:: Problem description ::
Each line from the first down to the one containing "Definition CXL_IDE_STATUS : register" should be returned exactly as it appears below.

:: Dataset records ::
Definition CXL_IDE_CAPABILITY : register := {| raw := uint32_t; views := [(anonymous,
    [Bits uint32_t "cxl_ide_capable" 1; Bits uint32_t "supported_cxl_ide_modes" 16;
     Bits uint32_t "supported_algo" 5; Bits uint32_t "ide_stop_capable" 1; Bits uint32_t "lopt_ide_capable" 1;
     Bits uint32_t "rsvd" 8])] |}.

Definition CXL_IDE_CONTROL : register := {| raw := uint32_t; views := [(anonymous,
    [Bits uint32_t "pcrc_disable" 1; Bits uint32_t "ide_stop_enable" 1; Bits uint32_t "rsvd" 30])] |}.

Definition CXL_IDE_STATUS : register := {| raw := uint32_t; views := [(anonymous,
    [Bits uint8_t "rx_ide_status" 4; Bits uint8_t "tx_ide_status" 4; Member uint8_t "rsvd0";
     Member uint16_t "rsvd1"])] |}.

Definition CXL_IDE_ERROR_STATUS : register := {| raw := uint32_t; views := [(anonymous,
    [Bits uint8_t "rx_error_status" 4; Bits uint8_t "tx_error_status" 4;
     Bits uint8_t "unexpected_ide_stop_received" 1; Bits uint8_t "rsvd0" 7; Member uint16_t "rsvd1"])] |}.

Definition CXL_KEY_REFRESH_TIME_CAPABILITY : register := {| raw := uint32_t; views := [(anonymous,
    [Member uint32_t "rx_min_key_refresh_time"])] |}.

Definition CXL_TRUNCATION_TRANSMIT_DELAY_CAPABILITY : register := {| raw := uint32_t; views := [(anonymous,
    [Member uint8_t "rx_min_truncation_transmit_delay"; Member uint8_t "rx_min_truncation_transmit_delay2";
     Member uint16_t "rsvd"])] |}.

Definition CXL_KEY_REFRESH_TIME_CONTROL : register := {| raw := uint32_t; views := [(anonymous,
    [Member uint32_t "tx_key_refresh_time"])] |}.

Definition CXL_TRUNCATION_TRANSMIT_DELAY_CONTROL : register := {| raw := uint32_t; views := [(anonymous,
    [Member uint8_t "tx_truncation_transmit_delay"; Member uint8_t "rsvd0"; Member uint16_t "rsvd1"])] |}.

Definition CXL_KEY_REFRESH_TIME_CAPABILITY2 : register := {| raw := uint32_t; views := [(anonymous,
    [Member uint32_t "rx_min_key_refresh_time2"])] |}.

Definition CXL_IDE_CAPABILITY_STRUCT : structure :=
  [Member (raw CXL_IDE_CAPABILITY) "cap"; Member (raw CXL_IDE_CONTROL) "control";
   Member (raw CXL_IDE_STATUS) "status"; Member (raw CXL_IDE_ERROR_STATUS) "error_status";
   Member (raw CXL_KEY_REFRESH_TIME_CAPABILITY) "key_refresh_time_capability";
   Member (raw CXL_TRUNCATION_TRANSMIT_DELAY_CAPABILITY) "truncation_transmit_delay_capability";
   Member (raw CXL_KEY_REFRESH_TIME_CONTROL) "key_refresh_time_control";
   Member (raw CXL_TRUNCATION_TRANSMIT_DELAY_CONTROL) "truncation_transmit_delay_control";
   Member (raw CXL_KEY_REFRESH_TIME_CAPABILITY2) "key_refresh_time_capability2"].

Definition CXL_QUERY_RESP_CAPS : register := {| raw := uint8_t; views := [(anonymous,
    [Bits uint8_t "cxl_ide_cap_version" 4; Bits uint8_t "iv_generation_capable" 1;
     Bits uint8_t "ide_key_generation_capable" 1; Bits uint8_t "k_set_stop_capable" 1; Bits uint8_t "rsvd" 1])] |}.

Definition CXL_CAPABILITY_ID : list (string * Z) := c_enum 0
  [("CXL_CAPABILITY_ID_NULL", Some 0); ("CXL_CAPABILITY_ID_CAP", None); ("CXL_CAPABILITY_ID_RAS_CAP", None);
   ("CXL_CAPABILITY_ID_SECURITY_CAP", None); ("CXL_CAPABILITY_ID_LINK_CAP", None);
   ("CXL_CAPABILITY_ID_HDM_DECODER_CAP", None); ("CXL_CAPABILITY_ID_EXTENDED_SECURITY_CAP", None);
   ("CXL_CAPABILITY_ID_IDE_CAP", None); ("CXL_CAPABILITY_ID_SNOOP_FILTER_CAP", None);
   ("CXL_CAPABILITY_ID_TIMEOUT_ISOLATION_CAP", None); ("CXL_CAPABILITY_ID_CACHEMEM_EXTENDED_REG_CAP", None);
   ("CXL_CAPABILITY_ID_BI_ROUTE_TABLE_CAP", None); ("CXL_CAPABILITY_ID_BI_DECODER_CAP", None);
   ("CXL_CAPABILITY_ID_CACHE_ID_ROUTE_TABLE_CAP", None); ("CXL_CAPABILITY_ID_CACHE_ID_DECODER_TABLE_CAP", None);
   ("CXL_CAPABILITY_ID_EXTENDED_HDM_DECODE_CAP", None); ("CXL_CAPABILITY_ID_EXTENDED_METADATA_CAP", None);
   ("CXL_CAPABILITY_ID_NUM", None)].

Definition CXL_IDE_STREAM_DIRECTION : list (string * Z) := c_enum 0
  [("CXL_IDE_STREAM_DIRECTION_RX", Some 0); ("CXL_IDE_STREAM_DIRECTION_TX", None);
   ("CXL_IDE_STREAM_DIRECTION_NUM", None)].

Definition CXL_DVSEC_ID : list (string * Z) := c_enum 0
  [("CXL_DVSEC_ID_PCIE_DVSEC_FOR_CXL_DEVICES", Some 0); ("CXL_DVSEC_ID_NON_CXL_FUNCTION_MAP_DVSEC", Some 0x2);
   ("CXL_DVSEC_ID_CXL_EXTENSIONS_DVSEC_FOR_PORTS", Some 0x3);
   ("CXL_DVSEC_ID_GPF_DVSEC_FOR_CXL_PORTS", Some 0x4); ("CXL_DVSEC_ID_GPF_DVSEC_FOR_CXL_DEVICES", Some 0x5);
   ("CXL_DVSEC_ID_PCIE_DVSEC_FOR_FLEX_BUS_PORT", Some 0x7); ("CXL_DVSEC_ID_REGISTER_LOCATOR_DVSEC", Some 0x8);
   ("CXL_DVSEC_ID_MLD_DVSEC", Some 0x09); ("CXL_DVSEC_ID_PCIE_DVSEC_FOR_TEST_CAP", Some 0xA);
   ("CXL_DVSEC_IN_INVALID", Some 0xFF)].
Lemma triple_free_opt p : triple (opt_block p) (if p =? NULL then ret tt else free p) tt emp.
Proof.
  intros h hf [[-> He]|H] Hd; [exists h; split_and!; done|].
  rewrite (proj2 (Z.eqb_neq _ _) (proj1 H)). by eapply triple_free.
Qed.

(** A node is a block at least. *)
Definition owns {A} (node : A → Z → Z → hProp) : Prop := ∀ x p next h, node x p next h → p ≠ NULL ∧ h ≠ ∅.

Lemma pts_owns p b h : pts p b h → p ≠ NULL ∧ h ≠ ∅.
Proof. intros [Hp ->]. split; [done|]. apply map_non_empty_singleton. Qed.

Lemma sep_owns p b P h : (pts p b ∗ P) h → p ≠ NULL ∧ h ≠ ∅.
Proof.
  intros (h1 & h2 & -> & _ & H & _). apply pts_owns in H as [Hp He]. split; [done|].
  by apply map_positive_l_alt.
Qed.

Lemma chain_size {A} (node : A → Z → Z → hProp) p l h : owns node → chain node p l h → (length l ≤ size h)%nat.
Proof.
  intros Ho. revert p h. induction l as [|x l IH]; intros p h; simpl; [lia|].
  intros (next & h1 & h2 & -> & Hd & H1 & H2). rewrite map_size_disj_union by done.
  apply IH in H2. apply Ho in H1 as [_ He]. apply map_size_non_empty_iff in He. lia.
Qed.

(** A loop along a chain, from what its body does to one node. *)
Lemma iter_chain {A} (node : A → Z → Z → hProp) (left : A → hProp) body l :
  owns node →
  (∀ x p next, x ∈ l → triple (node x p next) (body p) next (left x)) →
  ∀ p n h hf, (length l < n)%nat → chain node p l h → h ##ₘ hf →
  ∃ h', iter_nat (turn body) n (p, h ∪ hf) = Ok (inr (h' ∪ hf)) ∧ h' ##ₘ hf ∧ seps left l h'.
Proof.
  intros Ho Hb. induction l as [|x l IH]; intros p [|n] h hf Hn; simpl; try lia.
  { intros [-> ->] Hd. exists ∅. split_and!; [done|done|done]. }
  intros (next & h1 & h2 & -> & Hd12 & H1 & H2) Hd.
  apply map_disjoint_union_l in Hd as [Hd1 Hd2].
  destruct (Ho _ _ _ _ H1) as [Hp _]. rewrite (proj2 (Z.eqb_neq _ _) Hp).
  destruct (Hb x p next ltac:(left) h1 (h2 ∪ hf) H1) as (h1' & E & Hd1' & HL).
  { by apply map_disjoint_union_r. }
  apply map_disjoint_union_r in Hd1' as [Hd1' Hd3].
  destruct (IH ltac:(intros; apply Hb; by right) next n h2 (h1' ∪ hf)) as (h' & E' & Hd' & HR).
  { simpl in Hn; lia. } { done. } { by apply map_disjoint_union_r. }
  apply map_disjoint_union_r in Hd' as [Hd4 Hd5].
  exists (h1' ∪ h'). split_and!.
  - rewrite <- map_union_assoc, E. simpl.
    replace (h1' ∪ (h2 ∪ hf)) with (h2 ∪ (h1' ∪ hf)).
    { rewrite E'. do 2 f_equal. by rewrite map_union_assoc, (map_union_comm h'). }
    by rewrite !map_union_assoc, (map_union_comm h2).
  - by apply map_disjoint_union_l.
  - by exists h1', h'.
Qed.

:: Answer section ::
Definition CXL_IDE_CAPABILITY : register := {| raw := uint32_t; views := [(anonymous,
    [Bits uint32_t "cxl_ide_capable" 1; Bits uint32_t "supported_cxl_ide_modes" 16;
     Bits uint32_t "supported_algo" 5; Bits uint32_t "ide_stop_capable" 1; Bits uint32_t "lopt_ide_capable" 1;
     Bits uint32_t "rsvd" 8])] |}.

Definition CXL_IDE_CONTROL : register := {| raw := uint32_t; views := [(anonymous,
    [Bits uint32_t "pcrc_disable" 1; Bits uint32_t "ide_stop_enable" 1; Bits uint32_t "rsvd" 30])] |}.

Definition CXL_IDE_STATUS : register := {| raw := uint32_t; views := [(anonymous,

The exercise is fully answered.